Criminal charges for protesters who trashed Johannesburg hospital

27 June 2018 - 09:37 By Timeslive
Entrances and exists were barricaded at Charlotte Maxeke Academic hospital in Johannesburg on May 31 2018.
Entrances and exists were barricaded at Charlotte Maxeke Academic hospital in Johannesburg on May 31 2018.
Image: ALON SKUY

CCTV camera footage is being scrutinised by police to identify the perpetrators who caused damage estimated at R3-million plus during violent protests at the Charlotte Maxeke Johannesburg Hospital over the last two months.

This was disclosed by Gauteng Health MEC Gwen Ramokgopa‚ in an oral reply to questions by Democratic Alliance health spokesperson Jack Bloom‚ in the provincial legislature.

Ramokgopa said that the charges included malicious damage to property‚ intimidation and attempted murder.

Bloom supported the stance of the provincial health and police teams.

"I hope that the police do a proper investigation that can secure convictions in court . . .

"There should be tough consequences for those who trash a hospital and threaten staff and patients in what should be a place of healing."

The protest was over unpaid performance bonuses for the 2016-17 financial year.
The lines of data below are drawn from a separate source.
(* ===== verification/CacheConfig.v ===== *)
(** Errors, store and configuration of the binary cache server
    ([harmonia-cache/src]: error.rs, store.rs, config.rs). The TOML parser is a
    parameter that gives the table of a file; what [serde]'s derived code does
    with the table, the environment and the key files is here. *)

From stdpp Require Import base list numbers strings gmap.
From Stdlib Require Import ZArith Lia Strings.Byte.
From S2P Require Import Prelude Pool StoreDb FileSystem Async Wire BaseEncoding Codecs Hash StorePath Signature NixCodec Utf8 Messages DaemonErrors Lookup.

(** ** error.rs *)

Inductive ConfigError : Type :=
| ReadFile (path : bytes) (source : io_error)
| TomlParse (e : bytes)
| InvalidSigningKey (reason : bytes)
| Invalid (reason : bytes).

Inductive ServerError : Type := TlsSetup (reason : bytes) | Startup (reason : bytes).

Inductive StoreError : Type := PathQuery (hash reason : bytes) | Remote (e : DaemonError).

Inductive NarInfoError : Type :=
| NarInfoQueryFailed (reason : bytes)
| InvalidUtf8 (e : bytes)
| InvalidStoreDir (s : bytes).

Inductive BuildLogError : Type := QueryFailed (reason : bytes).

Inductive ServeError : Type := ServeFailed (source : io_error) | AccessDenied (path : bytes).

Inductive CacheError : Type :=
| Io (context : bytes) (source : io_error)
| EConfig (e : ConfigError)
| EServer (e : ServerError)
| EStore (e : StoreError)
| ESigning (e : ParseKeyError)
| EFingerprint (e : FingerprintError)
| ENarInfo (e : NarInfoError)
| EBuildLog (e : BuildLogError)
| EServe (e : ServeError).

Section texts.
Context {ET : ErrorText}.

Definition StoreError_fmt (e : StoreError) : bytes :=
  match e with
  | PathQuery hash reason => str "failed to query store path '" ++ hash ++ str "': " ++ reason
  | Remote e => str "Daemon communication error: " ++ DaemonError_fmt e
  end.

Definition ConfigError_fmt (e : ConfigError) : bytes :=
  match e with
  | ReadFile path source => str "Failed to read config file " ++ path ++ str ": " ++ io_error_text source
  | TomlParse e => str "Failed to parse TOML: " ++ e
  | InvalidSigningKey reason => str "invalid signing key: " ++ reason
  | Invalid reason => str "invalid configuration: " ++ reason
  end.

Definition ServerError_fmt (e : ServerError) : bytes :=
  match e with
  | TlsSetup reason => str "TLS setup failed: " ++ reason
  | Startup reason => str "server startup failed: " ++ reason
  end.

Definition ParseKeyError_fmt (e : ParseKeyError) : bytes :=
  match e with
  | CorruptKey => str "key is corrupt"
  | InvalidSecretKey => str "secret key is not valid"
  | InvalidPublicKey => str "public key is not valid"
  end.

Definition FingerprintError_fmt (e : FingerprintError) : bytes :=
  match e with
  | InvalidNarHashPrefix => str "NAR hash must start with 'sha256:'"
  | InvalidNarHashLength n => str "NAR hash has invalid length: expected 59, got " ++ u64_to_string (Z.of_nat n)
  end.

Definition NarInfoError_fmt (e : NarInfoError) : bytes :=
  match e with
  | NarInfoQueryFailed reason => str "Failed to query path info: " ++ reason
  | InvalidUtf8 e => str "Invalid UTF-8 in store directory: " ++ e
  | InvalidStoreDir s => str "Invalid store directory: " ++ s
  end.

Definition BuildLogError_fmt (e : BuildLogError) : bytes :=
  match e with QueryFailed reason => str "Failed to query derivation path: " ++ reason end.

Definition ServeError_fmt (e : ServeError) : bytes :=
  match e with
  | ServeFailed source => str "Failed to serve file: " ++ io_error_text source
  | AccessDenied path => str "Access denied: " ++ path
  end.

Definition CacheError_fmt (e : CacheError) : bytes :=
  match e with
  | Io context source => context ++ str ": " ++ io_error_text source
  | EConfig e => str "Configuration error: " ++ ConfigError_fmt e
  | EServer e => str "Server error: " ++ ServerError_fmt e
  | EStore e => str "Store error: " ++ StoreError_fmt e
  | ESigning e => str "Signing error: " ++ ParseKeyError_fmt e
  | EFingerprint e => str "Fingerprint error: " ++ FingerprintError_fmt e
  | ENarInfo e => str "NARInfo error: " ++ NarInfoError_fmt e
  | EBuildLog e => str "Build log error: " ++ BuildLogError_fmt e
  | EServe e => str "File serving error: " ++ ServeError_fmt e
  end.
End texts.

Definition status_code (e : CacheError) : Z :=
  match e with EStore (PathQuery _ _) => 404 | _ => 500 end.

Definition io_context {A : Type} (context : bytes) (r : res io_error A) : res CacheError A :=
  Prelude.map_err (Io context) r.

(** ** store.rs *)

(** What a pool is made with. *)
Record ConnectionPool : Type := mk_pool {
  socket_path : PathBuf;
  pool_store_dir : StoreDir;
  pool_config : PoolConfig
}.

Definition with_store_dir {E : Type} (socket : PathBuf) (dir : StoreDir) (cfg : PoolConfig) : res E ConnectionPool :=
  if decide (max_size cfg = 0) then Panic else Ok (mk_pool socket dir cfg).

Record Store : Type := mk_store { virtual_store : bytes; st_real_store : option bytes; pool : ConnectionPool }.

(** [StoreDir::new] of a string does not fail. *)
Definition Store_new {E : Type} (virtual_store daemon_store : bytes) (real_store : option bytes) (daemon_socket : PathBuf)
    (pool_config : PoolConfig) : res E Store :=
  pool ← with_store_dir daemon_socket (if is_utf8 daemon_store then daemon_store else str "/nix/store") pool_config;
  Ok (mk_store virtual_store real_store pool).

Definition with_size (n : nat) (metrics : bool) (c : PoolConfig) : PoolConfig :=
  mk_config n (max_idle_time c) (acquire_timeout c) (connection_timeout c) metrics.

Definition Store_default {E : Type} (available_parallelism : option nat) : res E Store :=
  Store_new (str "/nix/store") (str "/nix/store") None (str "/nix/var/nix/daemon-socket/socket")
    (with_size 2 false (PoolConfig_default available_parallelism)).

Definition real_store (s : Store) : PathBuf := default (virtual_store s) (st_real_store s).

Definition to_virtual_path (s : Store) (p : StorePath) : StorePath := p.

Definition get_real_path {DE : DataEncoding} {E : Type} (s : Store) (store_path : StorePath) : res E PathBuf :=
  name ← unwrap (StorePath_fmt store_path);
  Ok (if st_real_store s is Some _ then path_join (real_store s) name else path_join (virtual_store s) name).

(** ** config.rs *)

Definition default_bind : bytes := str "[::]:5000".
Definition default_workers : Z := 4.
Definition default_connection_rate : Z := 256.
Definition default_priority : Z := 30.
Definition default_enable_compression : bool := false.
Definition default_virtual_store : PathBuf := str "/nix/store".
Definition default_daemon_socket : PathBuf := str "/nix/var/nix/daemon-socket/socket".

(** Values of TOML; floats, dates and tables are of no type that is used. *)
Inductive toml_value : Type :=
| TString (s : bytes)
| TInteger (n : Z)
| TBoolean (b : bool)
| TArray (l : list toml_value)
| TOther.

(** [toml]: the table of a text, its keys in order, and the texts of errors. *)
Class Toml : Type := {
  toml_table : bytes → res bytes (list (bytes * toml_value));
  unknown_field : bytes → bytes;
  invalid_type : bytes → toml_value → bytes
}.

Inductive field_type : Type := FString | FUsize | FBool | FPaths.

Definition config_fields : list (bytes * field_type) :=
  [(str "bind", FString); (str "workers", FUsize); (str "max_connection_rate", FUsize); (str "priority", FUsize);
   (str "virtual_nix_store", FString); (str "real_nix_store", FString); (str "enable_compression", FBool);
   (str "sign_key_path", FString); (str "sign_key_paths", FPaths); (str "tls_cert_path", FString);
   (str "tls_key_path", FString); (str "daemon_socket", FString)].

Fixpoint assoc {A : Type} (k : bytes) (l : list (bytes * A)) : option A :=
  match l with
  | [] => None
  | (k', v) :: l => if decide (k = k') then Some v else assoc k l
  end.

Definition as_string (v : toml_value) : option bytes := if v is TString s then Some s else None.
Definition as_usize (v : toml_value) : option Z := if v is TInteger n then if (0 <=? n)%Z then Some n else None else None.
Definition as_bool (v : toml_value) : option bool := if v is TBoolean b then Some b else None.
Definition as_paths (v : toml_value) : option (list bytes) := if v is TArray l then mapM as_string l else None.

Definition has_type (t : field_type) (v : toml_value) : bool :=
  match t with
  | FString => bool_decide (is_Some (as_string v))
  | FUsize => bool_decide (is_Some (as_usize v))
  | FBool => bool_decide (is_Some (as_bool v))
  | FPaths => bool_decide (is_Some (as_paths v))
  end.

(** Texts of errors of the packages below. *)
Class CacheText : Type := {
  store_path_error_text : StorePathError → bytes;
  utf8_error_text : bytes → bytes
}.

(** What the process finds: the environment, the files, and the number of
    processors. *)
Record Env : Type := mk_env {
  var_os : bytes → option bytes;
  env_fs : fs;
  available_parallelism : option nat
}.

(** [std::env::var]: a value that is not Unicode is an error. *)
Definition var (e : Env) (name : bytes) : option bytes :=
  match var_os e name with Some v => if is_utf8 v then Some v else None | None => None end.

(** [str::trim]. *)
Fixpoint all_white (skip : nat) (s : bytes) : bool :=
  match s, skip with
  | [], _ => true
  | _ :: s', S skip => all_white skip s'
  | _ :: s', 0 => match whitespace_at s with Some n => all_white (n - 1) s' | None => false end
  end.

Fixpoint trim_start (skip : nat) (s : bytes) : bytes :=
  match s, skip with
  | [], _ => []
  | _ :: s', S skip => trim_start skip s'
  | _ :: s', 0 => match whitespace_at s with Some n => trim_start (n - 1) s' | None => s end
  end.

Fixpoint trim_end (s : bytes) : bytes :=
  match s with
  | [] => []
  | b :: s' => if all_white 0 s then [] else b :: trim_end s'
  end.

Definition trim (s : bytes) : bytes := trim_end (trim_start 0 s).

Section load.
Context {DE : DataEncoding} {ED : Ed25519} {ET : ErrorText} {HT : Toml}.

Record Config : Type := mk_cache_config {
  bind : bytes;
  workers : Z;
  max_connection_rate : Z;
  priority : Z;
  virtual_nix_store : PathBuf;
  real_nix_store : option PathBuf;
  enable_compression : bool;
  sign_key_path : option bytes;
  sign_key_paths : list PathBuf;
  tls_cert_path : option bytes;
  tls_key_path : option bytes;
  daemon_socket : PathBuf;
  secret_keys : list SecretKey;
  store : Store
}.

(** The derived [Default]: every field has the default of its type. *)
Definition Config_default {E : Type} (available_parallelism : option nat) : res E Config :=
  store ← Store_default available_parallelism;
  Ok (mk_cache_config [] 0 0 0 [] None false None [] None None [] [] store).

Fixpoint check_entries (t : list (bytes * toml_value)) : res bytes unit :=
  match t with
  | [] => Ok tt
  | (k, v) :: t =>
      match assoc k config_fields with
      | None => Err (unknown_field k)
      | Some ty => if has_type ty v then check_entries t else Err (invalid_type k v)
      end
  end.

(** The derived [Deserialize]: unknown fields are refused, missing ones get
    their defaults. *)
Definition Config_deserialize (available_parallelism : option nat) (t : list (bytes * toml_value)) : res bytes Config :=
  _ ← check_entries t;
  store ← Store_default available_parallelism;
  let get {A} (f : toml_value → option A) (k : bytes) : option A := assoc k t ≫= f in
  Ok (mk_cache_config
    (default default_bind (get as_string (str "bind")))
    (default default_workers (get as_usize (str "workers")))
    (default default_connection_rate (get as_usize (str "max_connection_rate")))
    (default default_priority (get as_usize (str "priority")))
    (default default_virtual_store (get as_string (str "virtual_nix_store")))
    (get as_string (str "real_nix_store"))
    (default default_enable_compression (get as_bool (str "enable_compression")))
    (get as_string (str "sign_key_path"))
    (default [] (get as_paths (str "sign_key_paths")))
    (get as_string (str "tls_cert_path"))
    (get as_string (str "tls_key_path"))
    (default default_daemon_socket (get as_string (str "daemon_socket")))
    [] store).

Definition Config_load (e : Env) (settings_file : PathBuf) : res CacheError Config :=
  contents ← Prelude.map_err (λ x, EConfig (ReadFile (from_utf8_lossy settings_file) x))
    (read_to_string (env_fs e) settings_file);
  Prelude.map_err (λ x, EConfig (TomlParse x))
    (t ← toml_table contents; Config_deserialize (available_parallelism e) t).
A deal is believed to have been struck to meet some of the workers' demands.

On May 31‚ healthworkers affiliated to the National Education‚ Health and Allied Workers’ Union (Nehawu) blocked the entrances to the hospital with garbage‚ dustbins and rocks. The corridors inside the hospital were filled with rubbish including papers and half-eaten food.

Hospital operations were disrupted and some patients were sent home. A SA Human Rights Committee hearing into the causes of the dispute heard earlier this month that the protesters even went into sterile operating theatre‚ forcing staff and their patients to lock themselves in toilets for their own safety.

GroundUp reported that government explained to the SAHRC hearing that the dispute arose because the cash-strapped health department could not afford to pay the bonuses - amounting to about R350-million - and the hospital had needed that money to buy machines‚ masks and other equipment.

Hospital CEO Dr Gladys Bogoshi was asked by the SAHRC where the money to fix the damage would come from. She replied: "The very same money we were supposed to use for goods and services for the hospital … I really don’t know. We’ll have to sit and see what we can do. For example‚ some operations will have to be postponed because we don’t have money for equipment."